Draco raised an eyebrow.
"We're only setting precedents," Blaise replied with an easy, practiced smile. "There's no sense in restricting anyone who wishes to encourage commerce and trade, is there?"
"Of course not. And when did McLaggen promise this permission?"
Blaise shrugged. "He's run into a hiccup or two since."
"It can't be good for business," Draco murmured, eyeing Blaise.

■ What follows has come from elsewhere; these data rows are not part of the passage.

Lemma hooks_default_to_empty_list_witness :
  field "billableServices"
    (useBillableServices (F := cachedQuery "/ws/rest/v1/")
       (answered billableServicesUrl (VObj [("data", VObj [("results", VArr [])])]))).1
    = Ok (VArr [])
  ∧ field "paymentModes"
      (usePaymentModes (F := cachedQuery "/ws/rest/v1/") emptyWorld).1 = Ok (VArr [])
  ∧ field "searchResults"
      (useConceptsSearch (F := cachedQuery "/ws/rest/v1/") "" emptyWorld).1 = Ok (VArr [])
  ∧ field "serviceTypes"
      (useServiceTypes (F := cachedQuery "/ws/rest/v1/")
         (answered serviceTypesUrl (VObj [("data", VObj [])]))).1
    = Ok (VArr []).
Proof.
  split; [|split; [|split]].
  - apply (proj1 (hooks_default_to_empty_list (cachedQuery "/ws/rest/v1/") _)).
    right. exists (VObj [("results", VArr [])]), (VArr []).
    split; [vm_compute; reflexivity|]. split; [done|]. split; [done | by right].
  - apply (proj1 (proj2 (hooks_default_to_empty_list (cachedQuery "/ws/rest/v1/") _))).
    left. vm_compute. reflexivity.
  - apply (proj1 (proj2 (proj2 (hooks_default_to_empty_list (cachedQuery "/ws/rest/v1/") _)))).
    left. vm_compute. reflexivity.
  - apply (proj2 (proj2 (proj2 (hooks_default_to_empty_list (cachedQuery "/ws/rest/v1/") _)))).
    right. exists (VObj []), VUndefined.
    split; [vm_compute; reflexivity|]. split; [done|]. split; [done | by left].
Defined.

(** C1.  The hooks break the claim where [results] is absent because the
    fetched value has no body.  On an answer without content
    ([{status: 204, data: null}]) and on the empty object,
    [useBillableServices], [usePaymentModes] and [useServiceTypes] throw
    the TypeError of reading [results] (or [setMembers]) instead of
    returning the empty array; [useConceptsSearch], which guards the body
    with a second [?.], returns the empty array on the same answers. *)
Lemma hooks_throw_on_answer_without_body :
  (useBillableServices (F := cachedQuery "/ws/rest/v1/")
     (answered billableServicesUrl noContentResponse)).1
    = Throw (TypeError "results")
  ∧ (useBillableServices (F := cachedQuery "/ws/rest/v1/")
       (answered billableServicesUrl (VObj []))).1
    = Throw (TypeError "results")
  ∧ (usePaymentModes (F := cachedQuery "/ws/rest/v1/")
       (answered "/ws/rest/v1/cashier/paymentMode" noContentResponse)).1
    = Throw (TypeError "results")
  ∧ (useServiceTypes (F := cachedQuery "/ws/rest/v1/")
       (answered serviceTypesUrl noContentResponse)).1
    = Throw (TypeError "setMembers")
  ∧ field "searchResults"
      (useConceptsSearch (F := cachedQuery "/ws/rest/v1/") "malaria"
         (answered "/ws/rest/v1/conceptsearch?q=malaria" noContentResponse)).1
    = Ok (VArr [])
  ∧ field "searchResults"
      (useConceptsSearch (F := cachedQuery "/ws/rest/v1/") "malaria"
         (answered "/ws/rest/v1/conceptsearch?q=malaria" (VObj []))).1
    = Ok (VArr []).
Proof. repeat (split; [vm_compute; reflexivity|]). vm_compute. reflexivity. Qed.
Definition handleMouseMove (e : MouseEvent) (st : State) : State :=
  match processedData flowData,
        scales (processedData flowData) dimensions with
  | Some pd, Some sc =>
      match canvasRef with
      | None => st
      | Some canvas =>
          let x := (Fin (clientX e) - Fin (rect_left canvas))%js in
          let y := (Fin (clientY e) - Fin (rect_top canvas))%js in
          match dayAt pd dimensions x y with
          | None => clearHover st
          | Some day =>
              let foundCluster := cluster <$> find (hit sc y) (values day) in
              let st := setHoveredCluster foundCluster st in
              if truthy foundCluster then
                match find (fun v => bool_decide (Some (cluster v) = foundCluster))
                           (values day) with
                | Some value =>
                    setTooltip
                      (Some {| tip_x := Fin (clientX e);
                               tip_y := Fin (clientY e);
                               tip_date := sd_date day;
                               tip_cluster := default ""%string foundCluster;
                               tip_count := count value;
                               tip_total := total day;
                               tip_color :=
                                 color_or
                                   (get (colors flowData)
                                      (default ""%string foundCluster))
                                   "#6B7280" |})
                      st
                | None => st
                end
              else setTooltip None st
          end
      end
  | _, _ => st
  end.

Definition toggle (c : string) (prev : option string) : option string :=
  if bool_decide (prev = Some c) then None else Some c.

(** The canvas click: the new state and the calls of [onClusterClick]. *)
Definition handleClick (st : State) : State * list (string * string) :=
  if truthy (hoveredCluster st) then
    let c := default ""%string (hoveredCluster st) in
    let st' := setSelectedCluster (toggle c) st in
    match onClusterClick, tooltip st with
    | true, Some t => (st', [(c, tip_date t)])
    | _, _ => (st', [])
    end
  else (st, []).

Definition canvasMouseLeave (st : State) : State := clearHover st.

(** The handlers of one legend entry. *)
Definition legendMouseEnter (c : string) (st : State) : State :=
  setHoveredCluster (Some c) st.
Definition legendMouseLeave (st : State) : State :=
  setHoveredCluster None st.
Definition legendClick (c : string) (st : State)
  : State * list (string * string) :=
  (setSelectedCluster (toggle c) st, []).

(** The figure shown in the tooltip: [Math.round((count / total) * 100)]. *)
Definition percentage (t : TooltipData) : jsnum :=
  round ((tip_count t / tip_total t) * 100)%js.
End Handlers.

(** *** Drawing *)

(** A canvas style: a CSS string, or a cluster colour followed by the
    opacity as a byte. *)
Inductive Style :=
  | Css (s : string)
  | WithAlpha (color : jscolor) (alpha255 : jsnum).

Inductive Text :=
  | Str (s : string)
  | Num (v : jsnum).
(** X3. A probe without content-length header, or whose accept-ranges
    header is anything but "bytes", makes the job a fallback download:
    after the API request and the probe it prints the fallback notice and
    sends one GET without Range header to the resolved URL, and a completed
    response ends up at <download_location>/<name>, where the name is
    "unknown_file" when the URL carries no filename parameter. *)
Theorem missing_metadata_falls_back (E : env) (self : YandexDiskDownloader)
    (w : world) (response : api_response) (json : gmap string string)
    (download_url : string) (head_response : head_response) :
  net_api E (api_url_of self) = Ok response →
  ¬ 400 ≤ api_status response < 600 →
  api_json response = Ok json → json !! "href" = Some download_url →
  net_head E download_url = Ok head_response →
  ¬ 400 ≤ head_status head_response < 600 →
  head_headers head_response !! "content-length" = None
  ∨ (∃ s z, head_headers head_response !! "content-length" = Some s
            ∧ py_int E s = Some z
            ∧ head_headers head_response !! "accept-ranges" ≠ Some "bytes") →
  let file_name := default "unknown_file" (url_filename E download_url) in
  let sp := os_path_join (download_location self) file_name in
  let out := download E self w in
  (∃ evs, trace out.2
          = trace w ++ [EvApiGet (api_url_of self); EvHead download_url;
                        PrintFallback; EvStreamGet download_url None] ++ evs
          ∧ stream_requests evs = [])
  ∧ (completes (net_get E download_url None) →
       fs out.2 !! sp = Some (delivered (net_get E download_url None))).
Proof.
  intros Hapi Hst Hjson Hhref Hhead Hst' Hmeta file_name sp out. subst out.
  assert (∃ S ranges,
    _get_download_info E self w
    = (Ok (download_url, file_name, S, ranges),
       World (fs w) (pbar w)
         ((trace w ++ [EvApiGet (api_url_of self)]) ++ [EvHead download_url]))
    ∧ (S = 0 ∨ ranges = false)) as (S & ranges & Hinfo & Hcond).
  { rewrite get_download_info_run. cbv zeta. rewrite Hapi.
    rewrite bool_decide_eq_false_2, Hjson, Hhref, Hhead by done.
    rewrite bool_decide_eq_false_2 by done. fold file_name.
    destruct Hmeta as [->|(s & z & -> & -> & Hranges)].
    - eexists _, _. split; [done|]. by left.
    - eexists _, _. split; [done|]. right.
      apply bool_decide_eq_false_2.
      destruct (head_headers head_response !! "accept-ranges") as [x|]; simpl.
      + intros ->. by apply Hranges.
      + done. }
  rewrite (download_fallback_run E self w _ _ _ _ _ Hinfo Hcond).
  cbv zeta. fold sp. simpl trace. unfold completes, delivered.
  destruct (net_get E download_url None) as [r|e]; simpl.
  - case_bool_decide as Hr; simpl.
    + split; [|by intros []]. eexists. split; [by rewrite <- !app_assoc|done].
    + destruct (body_error r) as [e|]; simpl.
      * split; [|by intros []]. eexists.
        split; [by rewrite <- !app_assoc|]. unfold diagnostic.
        by destruct (is_RequestException e).
      * split; [|intros _; apply lookup_insert_eq].
        eexists. split; [by rewrite <- !app_assoc|done].
  - split; [|done]. eexists. split; [by rewrite <- !app_assoc|].
    unfold diagnostic. by destruct (is_RequestException e).
Qed.

(** An instance: the server supports ranges but reports no length. *)
Lemma missing_metadata_falls_back_witness :
  fs (download (probing {[ "accept-ranges" := "bytes" ]} (exact_get abc))
        three_workers empty_world).2 !! "dl/unknown_file"
  = Some abc.
Proof.
  pose proof (missing_metadata_falls_back
                (probing {[ "accept-ranges" := "bytes" ]} (exact_get abc))
                three_workers empty_world
                (ApiResponse 200 (Ok {[ "href" := "https://host/d" ]}))
                {[ "href" := "https://host/d" ]} "https://host/d"
                (HeadResponse 200 {[ "accept-ranges" := "bytes" ]})
                ltac:(reflexivity) ltac:(simpl; lia) ltac:(reflexivity)
                ltac:(vm_compute; reflexivity) ltac:(reflexivity)
                ltac:(simpl; lia) ltac:(left; vm_compute; reflexivity))
    as [_ Hfile].
  apply Hfile. split; [simpl; lia | reflexivity].
Defined.
(** * Awesome-Utils-Function: the index log [Log] (classes.py) and the
      parallel map [run_in_parallel] (functions.py)

    A shallow embedding of the two components and the properties their
    specification states about them.

    Modelling conventions.
    - A Python exception aborts the run: fallible code returns a [result],
      and the state reached at the moment of a raise is not tracked.
    - The sidecar file is text, one record per line.  [json.loads] and
      [json.dumps] are library code; a line is represented by what
      [json.loads] makes of it ([None] when it raises), and writing
      [json.dumps js + '\n'] writes the line that parses back to [js].
    - Paths are POSIX paths used as keys of the file store: two paths name
      the same file when they are the same string.  Operating-system
      failures that do not depend on the data (permissions, a regular file
      where a directory is expected) are outside the model: opening a file
      for writing succeeds. *)

From Stdlib Require Import ZArith QArith Ascii String Floats.SpecFloat.
From stdpp Require Import base tactics option list strings gmap.

Local Open Scope Z_scope.
#[local] Set Warnings "-register-all".

(** ** Exceptions and results *)

Inductive exn : Type :=
  | ValueError
  | IndexError
  | KeyError
  | TypeError
  | OverflowError
  | JSONDecodeError
  | IsADirectoryError
  | FileNotFoundError
  | CancelledError
  | UserError (msg : string).

Inductive result (A : Type) : Type :=
  | Ok (a : A)
  | Raise (e : exn).
Arguments Ok {A} a.
Arguments Raise {A} e.

#[global] Instance result_ret : MRet result := fun A a => Ok a.
#[global] Instance result_bind : MBind result := fun A B k m =>
  match m with
  | Ok a => k a
  | Raise e => Raise e
  end.

(** ** JSON values, as [json.loads] returns them *)

Inductive json : Type :=
  | JNull
  | JBool (b : bool)
  | JInt (z : Z)
  | JFloat (f : spec_float)
  | JStr (s : string)
  | JList (xs : list json)
  | JDict (kvs : list (string * json)).

(** A line of a text file: [Some js] when [json.loads] returns [js],
    [None] when it raises. *)
Abbreviation line := (option json).

(** ** Python built-ins used by the code *)

Module builtins.

(** [d[k]] on a JSON value with a string key. *)
Fixpoint assoc (k : string) (kvs : list (string * json)) : option json :=
  match kvs with
  | [] => None
  | (k', v) :: kvs' => if String.eqb k' k then Some v else assoc k kvs'
  end.

Definition getitem (js : json) (k : string) : result json :=
  match js with
  | JDict kvs =>
      match assoc k kvs with
      | Some v => Ok v
      | None => Raise KeyError
      end
  | _ => Raise TypeError
  end.

(** [d[k] = v]: an existing key keeps its position, a new key goes last. *)
Fixpoint assoc_set (k : string) (v : json) (kvs : list (string * json))
  : list (string * json) :=
  match kvs with
  | [] => [(k, v)]
  | (k', v') :: kvs' =>
      if String.eqb k' k then (k', v) :: kvs' else (k', v') :: assoc_set k v kvs'
  end.

Definition setitem (js : json) (k : string) (v : json) : result json :=
  match js with
  | JDict kvs => Ok (JDict (assoc_set k v kvs))
  | _ => Raise TypeError
  end.

(** [js == s] for a string [s]: only a string compares equal to a string. *)
Definition eq_str (js : json) (s : string) : bool :=
  match js with
  | JStr s' => String.eqb s' s
  | _ => false
  end.

(** [int(x)] on a string, ASCII fragment: surrounding white space, an
    optional sign, decimal digits with single underscores between them. *)
Definition is_space (c : ascii) : bool :=
  let n := nat_of_ascii c in
  ((9 <=? n) && (n <=? 13) || (28 <=? n) && (n <=? 32))%nat.

Definition digit_of (c : ascii) : option Z :=
  let n := nat_of_ascii c in
  if ((48 <=? n) && (n <=? 57))%nat then Some (Z.of_nat (n - 48)) else None.

Fixpoint lstrip (s : string) : string :=
  match s with
  | String c s' => if is_space c then lstrip s' else s
  | EmptyString => EmptyString
  end.

Fixpoint rstrip (s : string) : string :=
  match s with
  | String c s' =>
      match rstrip s' with
      | EmptyString => if is_space c then EmptyString else String c EmptyString
      | r => String c r
      end
  | EmptyString => EmptyString
  end.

"It's even worse now that our primary contact has gone missing," Blaise pointed out. "The man is a flake, but he's more useful to me in the Ministry than elsewhere."
He had a very good point, but Draco wasn't one to give Blaise the satisfaction of acknowledging as much. There was still the issue of the money McLaggen made every month, anyway, and he didn't know yet if Blaise had a hand in that or not. He looked at the half-erected structure before them. It looked like it was in the middle of demolition, but that was how wizarding buildings were made to look whenever they were in the vicinity of Muggle towns. It meant the Charmers were doing their job. "How's construction going?"
"On schedule."
"Mind if I take a look?"
"Do I have a choice?"
"You can either let me, or I can make you."
Blaise muttered something that sounded insulting under his breath, but he steered Draco towards the building, warning him to duck under a low-hanging beam as they entered a side door that was, for now, an actual hole in the wall.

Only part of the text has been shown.